Peristiwa yang hampir mirip menimpa seorang warga Bandung pemilik lahan sesuai eksekusi putusan pengadilan. Tiba-tiba ada pihak lain yang mengklaim punya hak milik atas sebagian lahan itu. Pihak lain dimaksud bahkan melaporkan pemilik asal ke polisi. Pemilik asal menggugat secara perdata klaim pihak lain. Saat proses gugatan ini berjalan, ada proses pemeriksaan di kepolisian. Pihak lain bersedia menarik laporan polisi asalkan pemilik asal bersedia menandatangani surat perjanjian yang isinya mengakui sebagian hak pihak lain. Perjanjian inilah yang kemudian menjadi objek sengketa baru di pengadilan. Pengadilan tingkat pertama dan pengadilan tingkat banding mengabulkan sebagian gugatan, dan menyatakan perjanjian tersebut tidak sah dan tidak mempunyai kekuatan hukum mengikat. Demikian pula semua surat yang diterbitkan merujuk pada perjanjian tadi.
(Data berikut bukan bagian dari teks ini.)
(** * csv_to_excel_converter: a shallow embedding of [process_folder_csvs]

    The converter lists the [*.csv] files of a folder, keeps the first three
    in sorted order, and writes each one as a sheet of a single workbook,
    after adding a [seqno] column in front and two timestamp columns behind.

    The embedding follows [csv_to_excel_converter.py] statement by statement.
    Everything the script obtains from outside (the file system, the clock,
    the CSV reader, the workbook writer) is gathered in a [World] record; the
    script itself is a function from a [World] and a folder path to the
    lines it prints, the file-system events it causes and the way it ends.

    A character is an 8-bit code point ([ascii]); a [str] is a [string]. *)

From Stdlib Require Import Bool Arith Lia List String Ascii ZArith.
From Stdlib Require Import DecimalString Sorting.Sorted Sorting.Permutation.
Import ListNotations.

Local Open Scope list_scope.
Local Open Scope string_scope.

(* ------------------------------------------------------------------ *)
(** ** Strings: slices, search, decimal numbers *)

Module Str.

(** [s[:n]] *)
Fixpoint take (n : nat) (s : string) : string :=
  match n, s with
  | S n', String c r => String c (take n' r)
  | _, _ => EmptyString
  end.

(** [s[n:]] *)
Fixpoint drop (n : nat) (s : string) : string :=
  match n, s with
  | S n', String _ r => drop n' r
  | _, _ => s
  end.

(** [s.rfind(c)], with [None] for Python's [-1]. *)
Fixpoint rfind (c : ascii) (s : string) : option nat :=
  match s with
  | EmptyString => None
  | String a r =>
      match rfind c r with
      | Some i => Some (S i)
      | None => if Ascii.eqb a c then Some 0 else None
      end
  end.

(** [c in s] *)
Fixpoint mem (c : ascii) (s : string) : bool :=
  match s with
  | EmptyString => false
  | String a r => Ascii.eqb a c || mem c r
  end.

(** [s.startswith(c)] and [s.endswith(t)] *)
Definition starts_with_char (c : ascii) (s : string) : bool :=
  match s with
  | String a _ => Ascii.eqb a c
  | EmptyString => false
  end.

Definition ends_with (t s : string) : bool :=
  String.eqb (drop (String.length s - String.length t) s) t
  && Nat.leb (String.length t) (String.length s).

(** [str(n)] for a non-negative integer. *)
Definition of_nat (n : nat) : string := NilZero.string_of_uint (Nat.to_uint n).

(** One decimal digit, and the zero-padded fields of [strftime]. *)
Definition digit (d : nat) : ascii := ascii_of_nat (48 + d mod 10).

Definition pad2 (n : nat) : string :=
  String (digit (n / 10)) (String (digit n) EmptyString).

Definition pad4 (n : nat) : string :=
  String (digit (n / 1000)) (String (digit (n / 100)) (pad2 n)).
(** * perf/pgbench.py: the TPS extractor and the benchmark parameters

    A shallow embedding of [Pgbench.extract_tps_stats] and of the
    parameter validation of [Pgbench.setUp] with the command choice of
    [Pgbench.test].

    - Text: [string] over [ascii], one character per code point below
      256.  A file is a decoded text, given as the list of lines that
      iterating over the file object yields.
    - [Re]: a backtracking matcher for the constructs the pattern uses
      (literals, greedy repetition of a character class, one group),
      with [search] trying the start positions from the left.
    - [float]: binary64 through [SpecFloat] (prec 53, emax 1024), with
      the decimal-to-binary conversion of [float(str)] and the
      binary-to-decimal conversion of [{:.2f}] both correctly rounded.
    - The builtin [sum] is given in its two CPython versions.
    - Effects: a state-and-exception monad over a world made of the
      file system (only read here) and the standard output.
    - The parameters of the test are Python ints: [Z]. *)

From Stdlib Require Import ZArith List String Ascii Bool Lia Permutation.
From Stdlib Require Import Floats.SpecFloat.
From Stdlib Require DecimalString.
Import ListNotations.
Local Open Scope string_scope.
Local Open Scope Z_scope.

(** ** Characters *)

Definition code (c : ascii) : N := N_of_ascii c.

(** [\d] on a str pattern: the decimal digits (below code point 256 these
    are the ASCII ones). *)
Definition is_digit (c : ascii) : bool :=
  ((48 <=? code c) && (code c <=? 57))%N.

(** [\s] on a str pattern: [str.isspace], i.e. tab, LF, VT, FF, CR,
    FS, GS, RS, US, space, NEL and NBSP below code point 256. *)
Definition is_space (c : ascii) : bool :=
  (((9 <=? code c) && (code c <=? 13))
   || ((28 <=? code c) && (code c <=? 32))
   || (code c =? 133) || (code c =? 160))%N.
Lemma getMergedBranches_excludes_protected_witness :
  ~ In "main" ["feat"; "fix"] /\ ~ In "HEAD" ["feat"; "fix"] /\
  (keepDevelop (samplePruner true) = true -> ~ In "develop" ["feat"; "fix"]).
Proof.
  apply (getMergedBranches_excludes_protected (samplePruner true) sampleEnv []
           ["feat"; "fix"] [EvMergedQuery]).
  vm_compute. reflexivity.
Defined.

(** C2: [deleteBranches] pushes a delete for every candidate, in order,
    whatever fails; it counts successes and failures.  With three
    candidates of which the second fails: two deleted, one failed, three
    delete calls. *)
Theorem deleteBranches_attempts_every_candidate env bs tr :
  deleteBranches env bs tr =
    (Done (List.length (filter (pushOk env) bs),
           List.length (filter (fun b => negb (pushOk env b)) bs)),
     tr ++ map EvPush bs) /\
  (forall b1 b2 b3,
     pushOk env b1 = true -> pushOk env b2 = false -> pushOk env b3 = true ->
     deleteBranches env [b1; b2; b3] tr =
       (Done (2, 1), tr ++ [EvPush b1; EvPush b2; EvPush b3])%nat).
Proof.
  split.
  - apply deleteLoop_counts.
  - intros b1 b2 b3 H1 H2 H3. unfold deleteBranches.
    rewrite deleteLoop_counts. simpl. now rewrite H1, H2, H3.
Qed.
Dalam permohonan kasasi pihak lain mengklaim penentuan keadaan terpaksa tidak bisa secara sepihak. Namun majelis kasasi menyatakan pertimbangan judex facti sudah tepat dan benar, tidak salah menerapkan hukum. Menurut majelis hakim, penggugat berhasil membuktikan bahwa ketika membuat perjanjian perdamaian dengan Tergugat, penggugat dalam keadaan terpaksa. Suatu perjanjian yang dibuat dalam keadaan terpaksa, kata hakim dalam pertimbangan, adalah cacat secara hukum. Itu sebabnya permohonan kasasi oleh Tergugat ditolak Mahkamah Agung. Pertimbangan senada dapat dilihat dalam putusan Mahkamah Agung No. 1657 K/Pdt/2011 tanggal 21 Desember 2011.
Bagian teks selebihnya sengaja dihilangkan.